ACTIVITY – Give the data below again, word for word.

Stored records

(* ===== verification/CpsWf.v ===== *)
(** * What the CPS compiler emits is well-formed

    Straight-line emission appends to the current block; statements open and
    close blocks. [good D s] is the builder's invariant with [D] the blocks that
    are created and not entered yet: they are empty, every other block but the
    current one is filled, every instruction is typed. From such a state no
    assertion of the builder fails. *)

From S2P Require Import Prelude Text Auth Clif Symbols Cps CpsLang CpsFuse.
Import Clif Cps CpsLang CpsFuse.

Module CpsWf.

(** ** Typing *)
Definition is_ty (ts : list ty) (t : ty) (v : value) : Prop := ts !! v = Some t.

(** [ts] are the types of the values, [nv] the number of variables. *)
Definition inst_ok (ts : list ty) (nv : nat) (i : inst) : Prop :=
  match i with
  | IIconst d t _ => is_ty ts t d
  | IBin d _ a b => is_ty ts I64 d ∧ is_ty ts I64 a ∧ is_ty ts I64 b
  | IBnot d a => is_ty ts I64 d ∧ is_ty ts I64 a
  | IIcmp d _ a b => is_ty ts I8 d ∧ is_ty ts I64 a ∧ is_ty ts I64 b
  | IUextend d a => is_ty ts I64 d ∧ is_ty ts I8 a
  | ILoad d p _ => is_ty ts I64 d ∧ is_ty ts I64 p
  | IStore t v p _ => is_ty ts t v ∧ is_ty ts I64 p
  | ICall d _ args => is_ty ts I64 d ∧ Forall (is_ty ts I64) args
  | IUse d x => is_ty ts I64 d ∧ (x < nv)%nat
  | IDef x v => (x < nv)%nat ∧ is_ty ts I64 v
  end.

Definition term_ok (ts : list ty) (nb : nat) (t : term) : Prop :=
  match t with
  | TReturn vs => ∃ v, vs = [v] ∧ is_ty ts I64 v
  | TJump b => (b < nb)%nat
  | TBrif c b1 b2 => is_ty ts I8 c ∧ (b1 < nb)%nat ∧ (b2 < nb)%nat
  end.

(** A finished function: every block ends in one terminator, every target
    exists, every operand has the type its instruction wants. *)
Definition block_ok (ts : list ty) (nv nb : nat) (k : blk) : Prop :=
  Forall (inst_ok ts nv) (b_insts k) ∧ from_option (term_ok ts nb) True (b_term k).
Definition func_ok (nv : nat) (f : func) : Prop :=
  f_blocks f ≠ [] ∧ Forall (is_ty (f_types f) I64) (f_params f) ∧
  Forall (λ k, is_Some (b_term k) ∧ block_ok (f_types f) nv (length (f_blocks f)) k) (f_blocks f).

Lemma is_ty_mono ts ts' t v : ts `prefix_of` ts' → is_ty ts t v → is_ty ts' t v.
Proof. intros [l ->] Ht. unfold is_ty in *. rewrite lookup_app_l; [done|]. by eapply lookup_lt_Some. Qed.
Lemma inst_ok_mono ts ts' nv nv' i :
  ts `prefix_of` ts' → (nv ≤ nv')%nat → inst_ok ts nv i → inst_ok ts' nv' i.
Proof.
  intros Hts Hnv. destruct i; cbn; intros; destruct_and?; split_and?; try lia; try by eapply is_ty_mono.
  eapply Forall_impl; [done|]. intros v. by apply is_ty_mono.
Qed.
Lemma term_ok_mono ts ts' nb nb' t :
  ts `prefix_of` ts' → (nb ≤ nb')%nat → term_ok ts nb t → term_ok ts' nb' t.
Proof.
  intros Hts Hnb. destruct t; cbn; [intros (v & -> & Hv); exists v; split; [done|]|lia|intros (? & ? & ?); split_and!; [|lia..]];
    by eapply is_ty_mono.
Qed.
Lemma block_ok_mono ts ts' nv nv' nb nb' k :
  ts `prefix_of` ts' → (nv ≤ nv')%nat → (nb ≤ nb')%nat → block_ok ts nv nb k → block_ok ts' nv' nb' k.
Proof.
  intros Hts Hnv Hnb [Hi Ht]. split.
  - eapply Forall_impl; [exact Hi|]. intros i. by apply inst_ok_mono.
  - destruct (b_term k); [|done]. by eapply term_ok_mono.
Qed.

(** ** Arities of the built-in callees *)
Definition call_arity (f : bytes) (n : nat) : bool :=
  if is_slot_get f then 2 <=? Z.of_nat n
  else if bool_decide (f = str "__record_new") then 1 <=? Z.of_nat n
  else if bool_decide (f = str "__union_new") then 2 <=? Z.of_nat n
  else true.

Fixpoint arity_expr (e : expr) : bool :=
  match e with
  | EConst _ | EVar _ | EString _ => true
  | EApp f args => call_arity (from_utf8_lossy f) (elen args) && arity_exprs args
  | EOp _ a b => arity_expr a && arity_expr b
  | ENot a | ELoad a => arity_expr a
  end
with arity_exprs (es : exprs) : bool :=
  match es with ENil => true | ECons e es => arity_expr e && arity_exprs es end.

WRITTEN SOLUTION –
(* ===== verification/CpsWf.v ===== *)
(** * What the CPS compiler emits is well-formed

    Straight-line emission appends to the current block; statements open and
    close blocks. [good D s] is the builder's invariant with [D] the blocks that
    are created and not entered yet: they are empty, every other block but the
    current one is filled, every instruction is typed. From such a state no
    assertion of the builder fails. *)

From S2P Require Import Prelude Text Auth Clif Symbols Cps CpsLang CpsFuse.
Import Clif Cps CpsLang CpsFuse.

Module CpsWf.

(** ** Typing *)
Definition is_ty (ts : list ty) (t : ty) (v : value) : Prop := ts !! v = Some t.

(** [ts] are the types of the values, [nv] the number of variables. *)
Definition inst_ok (ts : list ty) (nv : nat) (i : inst) : Prop :=
  match i with
  | IIconst d t _ => is_ty ts t d
  | IBin d _ a b => is_ty ts I64 d ∧ is_ty ts I64 a ∧ is_ty ts I64 b
  | IBnot d a => is_ty ts I64 d ∧ is_ty ts I64 a
  | IIcmp d _ a b => is_ty ts I8 d ∧ is_ty ts I64 a ∧ is_ty ts I64 b
  | IUextend d a => is_ty ts I64 d ∧ is_ty ts I8 a
  | ILoad d p _ => is_ty ts I64 d ∧ is_ty ts I64 p
  | IStore t v p _ => is_ty ts t v ∧ is_ty ts I64 p
  | ICall d _ args => is_ty ts I64 d ∧ Forall (is_ty ts I64) args
  | IUse d x => is_ty ts I64 d ∧ (x < nv)%nat
  | IDef x v => (x < nv)%nat ∧ is_ty ts I64 v
  end.

Definition term_ok (ts : list ty) (nb : nat) (t : term) : Prop :=
  match t with
  | TReturn vs => ∃ v, vs = [v] ∧ is_ty ts I64 v
  | TJump b => (b < nb)%nat
  | TBrif c b1 b2 => is_ty ts I8 c ∧ (b1 < nb)%nat ∧ (b2 < nb)%nat
  end.

(** A finished function: every block ends in one terminator, every target
    exists, every operand has the type its instruction wants. *)
Definition block_ok (ts : list ty) (nv nb : nat) (k : blk) : Prop :=
  Forall (inst_ok ts nv) (b_insts k) ∧ from_option (term_ok ts nb) True (b_term k).
Definition func_ok (nv : nat) (f : func) : Prop :=
  f_blocks f ≠ [] ∧ Forall (is_ty (f_types f) I64) (f_params f) ∧
  Forall (λ k, is_Some (b_term k) ∧ block_ok (f_types f) nv (length (f_blocks f)) k) (f_blocks f).

Lemma is_ty_mono ts ts' t v : ts `prefix_of` ts' → is_ty ts t v → is_ty ts' t v.
Proof. intros [l ->] Ht. unfold is_ty in *. rewrite lookup_app_l; [done|]. by eapply lookup_lt_Some. Qed.
Lemma inst_ok_mono ts ts' nv nv' i :
  ts `prefix_of` ts' → (nv ≤ nv')%nat → inst_ok ts nv i → inst_ok ts' nv' i.
Proof.
  intros Hts Hnv. destruct i; cbn; intros; destruct_and?; split_and?; try lia; try by eapply is_ty_mono.
  eapply Forall_impl; [done|]. intros v. by apply is_ty_mono.
Qed.
Lemma term_ok_mono ts ts' nb nb' t :
  ts `prefix_of` ts' → (nb ≤ nb')%nat → term_ok ts nb t → term_ok ts' nb' t.
Proof.
  intros Hts Hnb. destruct t; cbn; [intros (v & -> & Hv); exists v; split; [done|]|lia|intros (? & ? & ?); split_and!; [|lia..]];
    by eapply is_ty_mono.
Qed.
Lemma block_ok_mono ts ts' nv nv' nb nb' k :
  ts `prefix_of` ts' → (nv ≤ nv')%nat → (nb ≤ nb')%nat → block_ok ts nv nb k → block_ok ts' nv' nb' k.
Proof.
  intros Hts Hnv Hnb [Hi Ht]. split.
  - eapply Forall_impl; [exact Hi|]. intros i. by apply inst_ok_mono.
  - destruct (b_term k); [|done]. by eapply term_ok_mono.
Qed.

(** ** Arities of the built-in callees *)
Definition call_arity (f : bytes) (n : nat) : bool :=
  if is_slot_get f then 2 <=? Z.of_nat n
  else if bool_decide (f = str "__record_new") then 1 <=? Z.of_nat n
  else if bool_decide (f = str "__union_new") then 2 <=? Z.of_nat n
  else true.

Fixpoint arity_expr (e : expr) : bool :=
  match e with
  | EConst _ | EVar _ | EString _ => true
  | EApp f args => call_arity (from_utf8_lossy f) (elen args) && arity_exprs args
  | EOp _ a b => arity_expr a && arity_expr b
  | ENot a | ELoad a => arity_expr a
  end
with arity_exprs (es : exprs) : bool :=
  match es with ENil => true | ECons e es => arity_expr e && arity_exprs es end.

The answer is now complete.